You are given two positive integers ‘L’ and ‘R’. Find all the Stepping Numbers in the range [L, R].

A positive integer is called a Stepping Number if the adjacent digits have a difference of 1. For example, 121 is a Stepping Number because |1-2| = 1 and |2 -1| = 1. All single-digit integers will also be considered as Stepping Numbers.

You should return a list of Stepping Numbers between ‘L’ and ‘R’ (inclusive) in the increasing order.

For Example: 
Consider L = 10, R = 13.
Then, all integers in range [10, 13] are 10, 11, 12, 13.
We can say, that 10 is a stepping number because |1 - 0| = 1.

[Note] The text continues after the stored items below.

(** X9. The markup encoder writes one sheet element per Table, in
    order: the i-th (from 0) is named "Sheet{i+1}" and holds one row
    element per row of the i-th Table when that Table has a column, and
    no row element when it has none. *)
Theorem xml_dataset_sheets (dfs : list DataFrame) :
  List.length (children_of (xml_dataset dfs)) = List.length dfs
  /\ (forall i df,
        nth_error dfs i = Some df ->
        exists rows_el,
          nth_error (children_of (xml_dataset dfs)) i
          = Some (Element "sheet" [("name", sheet_name (S i))] None rows_el)
          /\ rows_el = map xml_row (to_dict_records df)
          /\ List.length rows_el
             = match columns df with
               | [] => 0
               | _ :: _ => List.length (rows df)
               end).
Proof.
  unfold xml_dataset. simpl children_of. split.
  - now rewrite length_map, named_sheets_length.
  - intros i df Hi. exists (map xml_row (to_dict_records df)).
    split; [| split; [reflexivity |]].
    + rewrite nth_error_map. unfold named_sheets.
      now rewrite (named_sheets_from 1 dfs i df Hi).
    + rewrite length_map. apply to_dict_records_length.
Qed.

End EncoderFacts.

(** ** More on the markup decoder *)

Section XmlFacts.
Context {L : Library}.

Lemma iter_unfold (tag : string) (attrib : list (string * string))
  (text : option string) (children : list element) :
  iter (Element tag attrib text children)
  = Element tag attrib text children :: flat_map iter children.
Proof. reflexivity. Qed.

Lemma height_child (tag : string) (attrib : list (string * string))
  (text : option string) (children : list element) (c : element) :
  In c children -> height c < height (Element tag attrib text children).
Proof.
  simpl. intros Hin. apply Nat.lt_succ_r.
  induction children as [| c' children IH]; [destruct Hin |].
  destruct Hin as [-> | Hin].
  - apply Nat.le_max_l.
  - etransitivity; [apply IH, Hin | apply Nat.le_max_r].
Qed.

(** An element with children has a leaf-parent element at or below
    it. *)
Lemma leaf_parent_below (n : nat) (e : element) :
  height e <= n -> children_of e <> [] ->
  exists p, In p (iter e) /\ leaf_parent p = true.
Proof.
  revert e. induction n as [| n IH]; intros e Hheight Hchildren.
  - destruct e; simpl in Hheight. inversion Hheight.
  - destruct e as [tag attrib text children]. simpl in Hchildren.
    destruct (forallb (fun c => negb (Py.nonempty (children_of c))) children)
      eqn:Hleaves.
    + exists (Element tag attrib text children). split.
      * rewrite iter_unfold. now left.
      * unfold leaf_parent. simpl children_of. rewrite Hleaves.
        destruct children; [contradiction | reflexivity].
    + assert (Hsome : exists c, In c children /\ children_of c <> []).
      { clear - Hleaves. induction children as [| c children IHc];
          [discriminate |].
        simpl in Hleaves. apply andb_false_iff in Hleaves as [Hc | Hrest].
        - exists c. split; [now left |]. destruct (children_of c);
            [discriminate | discriminate].
        - destruct (IHc Hrest) as (c' & Hin & Hne). exists c'.
          split; [now right | exact Hne]. }
      destruct Hsome as (c & Hin & Hne).
      pose proof (height_child tag attrib text children c Hin) as Hlt.
      destruct (IH c) as (p & Hp & Hleaf); [| exact Hne |].
      { apply Nat.lt_succ_r. eapply Nat.lt_le_trans; [exact Hlt | exact Hheight]. }
      exists p. split; [| exact Hleaf].
      rewrite iter_unfold. right. apply in_flat_map. now exists c.
Qed.

Lemma frame_of_columns_length (n : nat) (cols : list (label * list cell)) :
  List.length (rows (frame_of_columns n cols)) = n.
Proof. unfold frame_of_columns. simpl. now rewrite length_map, length_seq. Qed.

Lemma frame_of_columns_rectangular (n : nat) (cols : list (label * list cell)) :
  rectangular (frame_of_columns n cols).
Proof.
  unfold rectangular, frame_of_columns. simpl. intros row Hrow.
  apply in_map_iff in Hrow as (i & <- & _). now rewrite !length_map.
Qed.

Lemma leaf_rows_childless (root : element) :
  children_of root = [] -> leaf_rows root = [] /\ iter root = [root].
Proof.
  destruct root as [tag attrib text children]. simpl. intros ->.
  unfold leaf_rows. rewrite iter_unfold. simpl. now split.
Qed.

(** X10. The Table read from markup by the fallback is never without
    rows. When the root has a child element, some element is a leaf
    parent and the Table has one row per leaf-parent element; the flat
    dump of elements is taken only for a root without children, and then
    it has exactly one row, that of the root. *)
Theorem xml_fallback_rows (root : element) :
  1 <= List.length (rows (xml_fallback root))
  /\ (children_of root <> [] ->
      List.length (rows (xml_fallback root))
      = List.length (filter leaf_parent (iter root)))
  /\ (children_of root = [] -> List.length (rows (xml_fallback root)) = 1).
Proof.
  assert (Hsome : children_of root <> [] ->
                  List.length (rows (xml_fallback root))
                  = List.length (filter leaf_parent (iter root))
                  /\ filter leaf_parent (iter root) <> []).
  { intros Hne.
    destruct (leaf_parent_below (height root) root (le_n _) Hne)
      as (p & Hp & Hleaf).
    assert (Hin : In p (filter leaf_parent (iter root)))
      by (apply filter_In; now split).
    unfold xml_fallback, leaf_rows.
    destruct (filter leaf_parent (iter root)) as [| q qs]; [destruct Hin |].
    split; [| discriminate].
    simpl map. unfold frame_of_records_columns.
    rewrite frame_of_columns_length. simpl. now rewrite !length_map. }
  assert (Hnone : children_of root = [] ->
                  List.length (rows (xml_fallback root)) = 1).
  { intros Hnil. unfold xml_fallback.
    destruct (leaf_rows_childless root Hnil) as [-> ->].
    unfold frame_of_records. now rewrite frame_of_columns_length. }
  split; [| split; [intros Hne; now apply Hsome | exact Hnone]].
  destruct (children_of root) as [| c cs] eqn:Hc.
  - now rewrite Hnone.
  - destruct Hsome as [-> Hne]; [discriminate |].
    destruct (filter leaf_parent (iter root)); [contradiction |].
    simpl. apply le_n_S, Nat.le_0_l.
Qed.

Lemma convert_single (c : cell) :
  wide_int c = false -> maybe_convert_objects [c] = [c].
Proof.
  intros Hwide. unfold maybe_convert_objects.
  destruct c; simpl in *; try reflexivity. now rewrite Hwide.
Qed.

Lemma convert_with_text (col : list cell) (v : string) :
  In (CStr v) col -> maybe_convert_objects col = col.
Proof.
  intros Hin. unfold maybe_convert_objects.
  destruct (forallb is_number_or_none col) eqn:E; [| reflexivity].
  rewrite forallb_forall in E. specialize (E _ Hin). discriminate E.
Qed.

Lemma union_keys_fold {V : Type} (r : list (string * V)) (acc : list string) :
  NoDup (acc ++ map fst r) ->
  fold_left (fun keys kv =>
               if existsb (String.eqb (fst kv)) keys then keys
               else keys ++ [fst kv]) r acc
  = acc ++ map fst r.
Proof.
  revert acc. induction r as [| [k v] r IH]; intros acc Hnd; simpl.
  - now rewrite app_nil_r.
  - assert (Hfresh : existsb (String.eqb k) acc = false).
    { destruct (existsb (String.eqb k) acc) eqn:E; [| reflexivity].
      apply existsb_exists in E as (x & Hx & Hkx).
      apply String.eqb_eq in Hkx. subst x.
      simpl in Hnd. apply NoDup_remove_2 in Hnd.
      exfalso. apply Hnd, in_or_app. now left. }
    rewrite Hfresh, IH; rewrite <- app_assoc; [reflexivity | exact Hnd].
Qed.

Lemma lookup_own_keys {V : Type} (d : V) (r : list (string * V)) :
  NoDup (map fst r) ->
  map (fun k => match dict_get k r with
                | Some c => c
                | None => d
                end) (map fst r)
  = map snd r.
Proof.
  unfold dict_get.
  induction r as [| [k v] r IH]; simpl; intros Hnd; [reflexivity |].
  inversion Hnd as [| ? ? Hnotin Hnd']; subst.
  rewrite String.eqb_refl. f_equal.
  rewrite <- (IH Hnd'). apply map_ext_in. intros k' Hk'.
  destruct (String.eqb_spec k' k) as [-> | _]; [contradiction | reflexivity].
Qed.

Lemma key_has_value {V : Type} (k : string) (r : list (string * V)) :
  In k (map fst r) -> exists v, dict_get k r = Some v /\ In v (map snd r).
Proof.
  unfold dict_get.
  induction r as [| [k' v'] r IH]; simpl; [intros [] |].
  intros Hin. destruct (String.eqb_spec k k') as [-> | Hne].
  - exists v'. split; [reflexivity | now left].
  - destruct Hin as [-> | Hin]; [contradiction |].
    destruct (IH Hin) as (v & Hv & Hin'). exists v. split; [exact Hv | now right].
Qed.

(** The frame of a single record with distinct keys: its keys are the
    columns, its values the one row. *)
Lemma frame_of_single_record (r : list (string * cell)) :
  NoDup (map fst r) ->
  (forall c, In c (map snd r) -> wide_int c = false) ->
  frame_of_records [r] = mkDataFrame (map LStr (map fst r)) [map snd r].
Proof.
  intros Hnd Hwide. unfold frame_of_records.
  assert (Hkeys : union_keys [r] = map fst r).
  { unfold union_keys. simpl fold_left. apply (union_keys_fold r []), Hnd. }
  rewrite Hkeys. unfold frame_of_columns.
  rewrite !map_map. simpl List.length. simpl seq. cbn [map fst snd].
  f_equal. f_equal.
  rewrite <- (lookup_own_keys nan r Hnd), !map_map.
  apply map_ext_in. intros kv Hkv.
  destruct (key_has_value (fst kv) r (in_map fst r kv Hkv)) as (v & Hv & Hin).
  rewrite Hv. now rewrite (convert_single v (Hwide v Hin)).
Qed.

Lemma fold_assign_keys {V : Type} (pairs d : list (string * V)) :
  exists rest, Dict.keys (fold_left assign pairs d) = Dict.keys d ++ rest.
Proof.
  revert d. induction pairs as [| [k v] pairs IH]; intros d; simpl.
  - exists []. now rewrite app_nil_r.
  - destruct (IH (assign d (k, v))) as (rest & ->).
    assert (Hstep : exists one, Dict.keys (assign d (k, v)) = Dict.keys d ++ one).
    { unfold assign, dict_set, Dict.keys. simpl. clear.
      induction d as [| [k' v'] d IHd]; simpl.
      - now exists [k].
      - destruct (String.eqb_spec k k') as [-> | _]; simpl.
        + exists []. now rewrite app_nil_r.
        + destruct IHd as (one & ->). now exists one. }
    destruct Hstep as (one & ->). exists (one ++ rest). now rewrite app_assoc.
Qed.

11 is not a stepping number because |1 - 1| = 0. 

12 is a stepping number because |1 - 2| = 1.

13 is not a stepping number because |1 - 3| = 2.  

Thus, we should return a list [10, 12].
Detailed explanation ( Input/output format, Notes, Images )
Input format: 
The first line of input contains an integer ‘T’ denoting the number of test cases. Then, ‘T’ test cases follow.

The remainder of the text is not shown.